On the facts of this case, it is clear that the elements proven under the § 111 counts (Counts 6 and 7) and the § 924(c)(1) count (Count 19) were identical: under Counts 6 and 7 the government proved assault on federal officers with a dangerous weapon which was a firearm. Under Count 19, the government proved use of the identical firearm to commit a felony which was the assault on the identical federal officers. Accordingly, we hold that when La Rocca was sentenced under Count 19 consecutively to Counts 6 and 7, he was twice punished for the same conduct. We remand this case to the district court at which point the government must move for resentencing under either Count 19 or Counts 6 and 7.5 The trial court may not impose a more severe sentence under either count. To do so would ignore the clear intent of this opinion and punish the defendant twice for the same offense. In future cases, where conviction is obtained under both § 111 and § 924(c)(1), and it is determined that the "deadly weapon" charged in the § 111 count is the firearm charged in the § 924(c)(1) count, and that the "felony" charged in the § 924(c)(1) count is the assault charged in the § 111 count, the court may sentence the defendant under one of the sections or the other, but may not sentence under both sections.
While prosecution under the Use provision of § 924(c)(1) may, as in this case, create double jeopardy problems when coupled with a § 111 count, prosecution under the Carrying provisions of § 924(c)(1) will not. The latter subsection contains an element not required to be proved under § 111: the government must prove that the firearm was carried "unlawfully." As we read it, the term "unlawfully" requires the government to prove that the defendant's possession of the firearm violated federal, state or local registration laws. See, United States v. Rivero, 532 F.2d 450 (5th Cir. 1976); United States v. Howard, 504 F.2d 1281 (8th Cir. 1974); United States v. Ramirez, 482 F.2d 807 (2nd Cir.), Cert. denied, 414 U.S. 1070, 94 S.Ct. 581, 38 L.Ed.2d 475 (1973). Therefore, as to Busic, consecutive sentences under § 111 and § 924(c)(2) were permissible.6
Defendants also cite as error the refusal of the district court to sever those counts of the indictment which charge them with receiving firearms while being convicted felons in violation of 18 U.S.C. § 922(h).7 The indictment actually set forth in these counts that both defendants had been convicted in 1973 for assaulting two federal officers, theft of government property, and use of a firearm to commit these felonies and, in addition, that La Rocca had also been convicted in 1970 of trafficking in machine guns, assault and battery, pointing a deadly weapon and possession of narcotics. On oral argument in this Court, however, it was agreed that the indictment was never shown to the jury.

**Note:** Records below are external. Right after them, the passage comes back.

(** * N-puzzle A* solver: a shallow embedding of [N_puzzle_A_star.py]

    The Python program keeps a board as a 2D list of integers, links every
    generated board to its parent, orders the frontier with
    [queue.PriorityQueue] (a binary heap over [Board.__lt__]) and remembers
    the [__repr__] strings of the boards it has pushed in a [set].

    Python integers are modelled by [Z], [len]/[range] indices by [nat],
    lists by [list], strings by [string], the [seen] set by [gset string],
    and exceptions by an explicit result type. The heap operations follow
    the definitions of [heapq.py], which [queue.PriorityQueue] calls.
    [Board.shuffle] takes the numbers that [random.choice] draws as an
    argument, [print_tiles] gives the lines it prints, and of the script
    under [__main__] the construction of the puzzle is modelled; its clock
    readings and its output are not. *)

From stdpp Require Import list list_numbers strings pretty gmap relations.
From Stdlib Require Import ZArith Lia Ascii.

Local Open Scope Z_scope.

#[local] Set Warnings "-clear-no-such-hyp".

(** ** Results of running Python code *)

Inductive exn : Type :=
  | IndexError
  | ZeroDivisionError.

(** [Ret v]: the code ran to its end and produced [v]; [Raise e]: it raised
    [e]; [OutOfFuel]: the model's step bound of a [while] loop was used up. *)
Inductive res (A : Type) : Type :=
  | Ret (a : A)
  | Raise (e : exn)
  | OutOfFuel.
Arguments Ret {A} a.
Arguments Raise {A} e.
Arguments OutOfFuel {A}.

Global Instance res_ret : MRet res := @Ret.
Global Instance res_bind : MBind res := λ A B k m,
  match m with
  | Ret a => k a
  | Raise e => Raise e
  | OutOfFuel => OutOfFuel
  end.

(** A Python [for x in xs:] loop whose body updates an accumulator. *)
Fixpoint for_each {A S : Type} (xs : list A) (body : S → A → res S) (s : S)
  : res S :=
  match xs with
  | [] => Ret s
  | x :: xs' => s' ← body s x; for_each xs' body s'
  end.

(** [range(n)] for a length [n]. *)
Definition range (n : nat) : list nat := seq 0 n.

(** [l[i]] and [l[i] = x] for a non-negative index. *)
Definition getitem {A : Type} (l : list A) (i : nat) : res A :=
  match l !! i with
  | Some x => Ret x
  | None => Raise IndexError
  end.

Definition setitem {A : Type} (l : list A) (i : nat) (x : A) : res (list A) :=
  if decide (i < length l)%nat then Ret (<[i:=x]> l) else Raise IndexError.
(** [s.split(/\s+/)]: the pieces between maximal runs of white space.  A
    leading or trailing run leaves an empty piece at that end, and the
    empty string yields one empty piece.  [inws] records that the scan is
    inside a run whose piece has already been emitted; [cur] is the
    current piece, reversed. *)
Fixpoint split_go (inws : bool) (cur : jsstring) (s : jsstring)
  : list jsstring :=
  match s with
  | [] => [reverse cur]
  | c :: r =>
      if isWhiteSpace c
      then if inws then split_go true [] r
           else reverse cur :: split_go true [] r
      else split_go false (c :: cur) r
  end.

Definition split_ws (s : jsstring) : list jsstring := split_go false [] s.

(** [arr.join(sep)]. *)
Fixpoint join (l : list jsstring) (sep : jsstring) : jsstring :=
  match l with
  | [] => []
  | [w] => w
  | w :: l' => w ++ sep ++ join l' sep
  end.

(** [s.replace(/\s+/g, " ")]: every maximal run of white space becomes one
    space. *)
Fixpoint collapse_ws (inws : bool) (s : jsstring) : jsstring :=
  match s with
  | [] => []
  | c :: r =>
      if isWhiteSpace c
      then if inws then collapse_ws true r else SPACE :: collapse_ws true r
      else c :: collapse_ws false r
  end.

Fixpoint trimStart (s : jsstring) : jsstring :=
  match s with
  | [] => []
  | c :: r => if isWhiteSpace c then trimStart r else s
  end.

Definition trim (s : jsstring) : jsstring :=
  reverse (trimStart (reverse (trimStart s))).

(** [arr.slice(start, end)] for integer arguments: a negative argument
    counts from the end, and both are clamped to the array. *)
Definition relativeIndex (len k : Z) : Z :=
  if decide (k < 0) then Z.max (len + k) 0 else Z.min k len.

Definition slice {A} (l : list A) (start end_ : Z) : list A :=
  let len := Z.of_nat (length l) in
  let k := relativeIndex len start in
  let final := relativeIndex len end_ in
  take (Z.to_nat (final - k)) (drop (Z.to_nat k) l).

(** [String(n)] for a non-negative integer. *)
Definition decimal (n : nat) : jsstring :=
  lit (NilEmpty.string_of_uint (Nat.to_uint n)).

(** [[...s]]: iteration by code point; a high surrogate followed by a low
    surrogate is one element of two code units, any other code unit is an
    element of its own. *)
Fixpoint spread (s : jsstring) : list jsstring :=
  match s with
  | [] => []
  | c :: r =>
      match r with
      | d :: r' =>
          if bool_decide (0xD800 ≤ c ≤ 0xDBFF)%N
             && bool_decide (0xDC00 ≤ d ≤ 0xDFFF)%N
          then [c; d] :: spread r'
          else [c] :: spread r
      | [] => [[c]]
      end
  end.

(** [s.includes(t)]: [t] occurs in [s] as a contiguous run. *)
Fixpoint startsWith (s t : jsstring) : bool :=
  match t, s with
  | [], _ => true
  | _ :: _, [] => false
  | y :: t', x :: s' => bool_decide (x = y) && startsWith s' t'
  end.

Fixpoint includes (s t : jsstring) : bool :=
  startsWith s t ||
  match s with
  | [] => false
  | _ :: s' => includes s' t
  end.

End JS.

Import JS.

(** ** The program *)

(** An index entry, [{ text, source }]. *)
Record Chunk := { text : jsstring; source : jsstring }.

(** An element of [scored]: [{ ...ch, score }]. *)
Record Scored := { chunk : Chunk; score : Z }.

(** What a caller of [retrieveRelevantChunks] receives: either an element of
    [scored] or an index entry as it is, which has no [score] property. *)
Inductive Retrieved :=
  | WithScore (r : Scored)
  | Plain (ch : Chunk).

(** [r.source], [r.text] and [r.score] as the request handler reads them;
    [None] is [undefined]. *)
Definition r_source (r : Retrieved) : jsstring :=
  match r with WithScore s => source (chunk s) | Plain ch => source ch end.

Definition r_text (r : Retrieved) : jsstring :=
  match r with WithScore s => text (chunk s) | Plain ch => text ch end.

Definition r_score (r : Retrieved) : option Z :=
  match r with WithScore s => Some (score s) | Plain _ => None end.

(** What goes to the console. *)
Inductive LogEvent :=
  | LogReading (file : jsstring)
  | LogAdded (file : jsstring) (n : nat)
  | LogReadError
  | LogTotal (n : nat).

(** The process-wide state: the index [CHUNKS] and the console output. *)
Record Server := { CHUNKS : list Chunk; console : list LogEvent }.

(** The collaborators of [buildIndex]: the directory listing and the two
    loaders, where [None] stands for a thrown exception or a rejected
    promise. *)
Record FileSystem := {
  readdirSync : list jsstring;
  readFileUtf8 : jsstring → option jsstring;
  extractRawText : jsstring → option jsstring
}.

Definition loadTxtFile (fs : FileSystem) (filePath : jsstring) : option jsstring :=
  readFileUtf8 fs filePath.

Definition loadDocxFile (fs : FileSystem) (filePath : jsstring) : option jsstring :=
  extractRawText fs filePath.

Definition normalizeText (text : jsstring) : jsstring :=
  trim (collapse_ws false text).

(** The [for] loop of [chunkText].  [None] is a run that has not finished
    within [fuel] iterations. *)
Fixpoint chunkText_loop (fuel : nat) (words : list jsstring)
    (wordsPerChunk i : Z) (chunks : list jsstring) : option (list jsstring) :=
  match fuel with
  | O => None
  | S fuel' =>
      if decide (i < Z.of_nat (length words)) then
        let slice_ := slice words i (i + wordsPerChunk) in
        let chunks' :=
          if decide (20 < Z.of_nat (length slice_))
          then chunks ++ [join slice_ [SPACE]]
          else chunks in
        chunkText_loop fuel' words wordsPerChunk (i + wordsPerChunk) chunks'
      else Some chunks
  end.

(** [chunkText(text, wordsPerChunk)].  One unit of fuel per word and one for
    the last test is enough whenever the loop ends at all
    (see [chunkText_loop_fuel] and [chunkText_loop_diverges]). *)
Definition chunkText (text : jsstring) (wordsPerChunk : Z)
  : option (list jsstring) :=
  let words := split_ws text in
  chunkText_loop (S (length words)) words wordsPerChunk 0 [].

Definition DEFAULT_WORDS_PER_CHUNK : Z := 350.

(** [path.extname] of Node.js in its POSIX flavour: the scan of the path
    from its last code unit to its first, and the test that follows it. *)
Module NodePath.

Record ExtScan := {
  startDot : Z;
  startPart : Z;
  end_ : Z;
  matchedSlash : bool;
  preDotState : Z
}.

Definition CHAR_FORWARD_SLASH : N := 0x2F%N.
Definition CHAR_DOT : N := 0x2E%N.

(** The loop body at index [i = n - 1], then the rest of the loop. *)
Fixpoint extname_scan (path : jsstring) (n : nat) (s : ExtScan) : ExtScan :=
  match n with
  | O => s
  | S i =>
      match path !! i with
      | None => s
      | Some code =>
          if bool_decide (code = CHAR_FORWARD_SLASH) then
            if matchedSlash s then extname_scan path i s
            else {| startDot := startDot s; startPart := Z.of_nat i + 1;
                    end_ := end_ s; matchedSlash := matchedSlash s;
                    preDotState := preDotState s |}
          else
            let s1 :=
              if decide (end_ s = -1)
              then {| startDot := startDot s; startPart := startPart s;
                      end_ := Z.of_nat i + 1; matchedSlash := false;
                      preDotState := preDotState s |}
              else s in
            let s2 :=
              if bool_decide (code = CHAR_DOT) then
                if decide (startDot s1 = -1)
                then {| startDot := Z.of_nat i; startPart := startPart s1;
                        end_ := end_ s1; matchedSlash := matchedSlash s1;
                        preDotState := preDotState s1 |}
                else if decide (preDotState s1 ≠ 1)
                then {| startDot := startDot s1; startPart := startPart s1;
                        end_ := end_ s1; matchedSlash := matchedSlash s1;
                        preDotState := 1 |}
                else s1
              else if decide (startDot s1 ≠ -1)
              then {| startDot := startDot s1; startPart := startPart s1;
                      end_ := end_ s1; matchedSlash := matchedSlash s1;
                      preDotState := -1 |}
              else s1 in
            extname_scan path i s2
      end
  end.

Definition extname (path : jsstring) : jsstring :=
  let s := extname_scan path (length path)
             {| startDot := -1; startPart := 0; end_ := -1;
                matchedSlash := true; preDotState := 0 |} in
  if decide (startDot s = -1 ∨ end_ s = -1 ∨ preDotState s = 0
             ∨ (preDotState s = 1 ∧ startDot s = end_ s - 1
                ∧ startDot s = startPart s + 1))
  then []
  else slice path (startDot s) (end_ s).

End NodePath.

(** [fileChunks.forEach((c, idx) => chunks.push({...}))], from index [idx]
    on. *)
Fixpoint forEach_push (file : jsstring) (fileChunks : list jsstring)
    (idx : nat) (chunks : list Chunk) : list Chunk :=
  match fileChunks with
  | [] => chunks
  | c :: rest =>
      forEach_push file rest (S idx)
        (chunks ++ [{| text := c;
                       source := file ++ lit "#" ++ decimal idx |}])
  end.

(** One turn of the [for (const file of files)] loop of [buildIndex] on the
    local array [chunks] and the console.  The loaders are looked up by file
    name: [root] is the same for every file.  The result is [None] only if
    [chunkText] does not return. *)
Definition buildIndex_file (fs : FileSystem)
    (st : list Chunk * list LogEvent) (file : jsstring)
  : option (list Chunk * list LogEvent) :=
  let ext := toLowerCase (NodePath.extname file) in
  if decide (ext = lit ".txt" ∨ ext = lit ".docx") then
    let out := st.2 ++ [LogReading file] in
    match (if decide (ext = lit ".txt") then loadTxtFile fs file
           else loadDocxFile fs file) with
    | None => Some (st.1, out ++ [LogReadError])
    | Some raw =>
        let text := normalizeText raw in
        if decide (text = []) then Some (st.1, out)
        else
          fileChunks ← chunkText text DEFAULT_WORDS_PER_CHUNK;
          Some (forEach_push file fileChunks 0 st.1,
                out ++ [LogAdded file (length fileChunks)])
    end
  else Some st.

Fixpoint buildIndex_loop (fs : FileSystem) (files : list jsstring)
    (st : list Chunk * list LogEvent) : option (list Chunk * list LogEvent) :=
  match files with
  | [] => Some st
  | file :: rest => st' ← buildIndex_file fs st file; buildIndex_loop fs rest st'
  end.

(** [buildIndex()]: the new server state, or [None] if it never completes. *)
Definition buildIndex (fs : FileSystem) (srv : Server) : option Server :=
  st ← buildIndex_loop fs (readdirSync fs) ([], console srv);
  Some {| CHUNKS := st.1;
          console := st.2 ++ [LogTotal (length st.1)] |}.

(** The letters [ığüşöçİĞÜŞÖÇ] of the character class of [tokenize]. *)
Definition classLetters : list N :=
  [0x131; 0x11F; 0xFC; 0x15F; 0xF6; 0xE7;
   0x130; 0x11E; 0xDC; 0x15E; 0xD6; 0xC7]%N.

(** Membership in [[a-zA-Z0-9ığüşöçİĞÜŞÖÇ\s]]. *)
Definition inTokenClass (c : N) : bool :=
  bool_decide (0x61 ≤ c ≤ 0x7A)%N
  || bool_decide (0x41 ≤ c ≤ 0x5A)%N
  || bool_decide (0x30 ≤ c ≤ 0x39)%N
  || bool_decide (c ∈ classLetters)
  || isWhiteSpace c.

Definition tokenize (str : jsstring) : list jsstring :=
  let lowered := toLowerCase str in
  let replaced := (λ c, if inTokenClass c then c else SPACE) <$> lowered in
  filter (λ w, (2 < length w)%nat) (split_ws replaced).

Definition scoreChunk (questionTokens chunkTokens : list jsstring) : Z :=
  let setQ : gset jsstring := list_to_set questionTokens in
  foldl (λ score t, if decide (t ∈ setQ) then score + 1 else score)
        0 chunkTokens.

(** [Array.prototype.sort] with a comparison function.  ECMAScript requires
    the sort to be stable, and a stable sort has one result for a consistent
    comparison function, so the model is free to sort by insertion: an
    element is placed before the first element that it need not follow
    ([compareFn x y ≤ 0]). *)
Section Sort.
Context {A : Type} (compareFn : A → A → Z).

Fixpoint sort_insert (x : A) (l : list A) : list A :=
  match l with
  | [] => [x]
  | y :: l' =>
      if decide (compareFn x y ≤ 0) then x :: l
      else y :: sort_insert x l'
  end.

Definition sort (l : list A) : list A := foldr sort_insert [] l.
End Sort.

(** [(a, b) => b.score - a.score]. *)
Definition byScoreDesc (a b : Scored) : Z := score b - score a.

(** [scored] before and after [scored.sort(...)]. *)
Definition scoredChunks (srv : Server) (question : jsstring) : list Scored :=
  let qTokens := tokenize question in
  (λ ch, {| chunk := ch;
            score := scoreChunk qTokens (tokenize (text ch)) |})
    <$> CHUNKS srv.

Definition sortedChunks (srv : Server) (question : jsstring) : list Scored :=
  sort byScoreDesc (scoredChunks srv question).

(** The test [scored[0]?.score === 0]. *)
Definition fallbackTest (scored : list Scored) : bool :=
  bool_decide (score <$> head scored = Some 0).

(** [retrieveRelevantChunks(question, topK)]: the returned array and the
    server state after the call. *)
Definition retrieveRelevantChunks (srv : Server) (question : jsstring)
    (topK : Z) : list Retrieved * Server :=
  let scored := sortedChunks srv question in
  if fallbackTest scored then (Plain <$> slice (CHUNKS srv) 0 topK, srv)
  else (WithScore <$> slice scored 0 topK, srv).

Defendants argue that the district court's refusal to sever the § 922 counts resulted in admission into evidence of their prior convictions in the government's case-in-chief which prejudiced them in the trial of the other offenses charged.
The question of severing for trial counts requiring proof of prior convictions from other counts which do not permit such proofs has received little attention in the circuits.8 In United States v. Park, 531 F.2d 754 (5th Cir. 1976), the defendant had been charged in a two-count indictment with a substantive narcotics offense and with receiving firearms while being a convicted felon. On appeal, he contended that he had been prejudiced at trial by joinder of these counts because it enabled the government to bring to the jury's attention the fact that he was a convicted felon. The Fifth Circuit held that the trial court's refusal to sever was not error because defendant's prior conviction, for having knowingly manufactured drugs would, in any event, have been admissible on the other count. See also, United States v. Abshire, 471 F.2d 116 (5th Cir. 1972). A novel approach to this problem was adopted by the district court in United States v. Franke, 331 F.Supp. 136 (D.Minn.1971). There, on a motion for severance, the district court granted defendant a two-stage trial, whereby the jury, having reached a verdict on the other counts, would then proceed to consider the counts requiring proof of prior convictions.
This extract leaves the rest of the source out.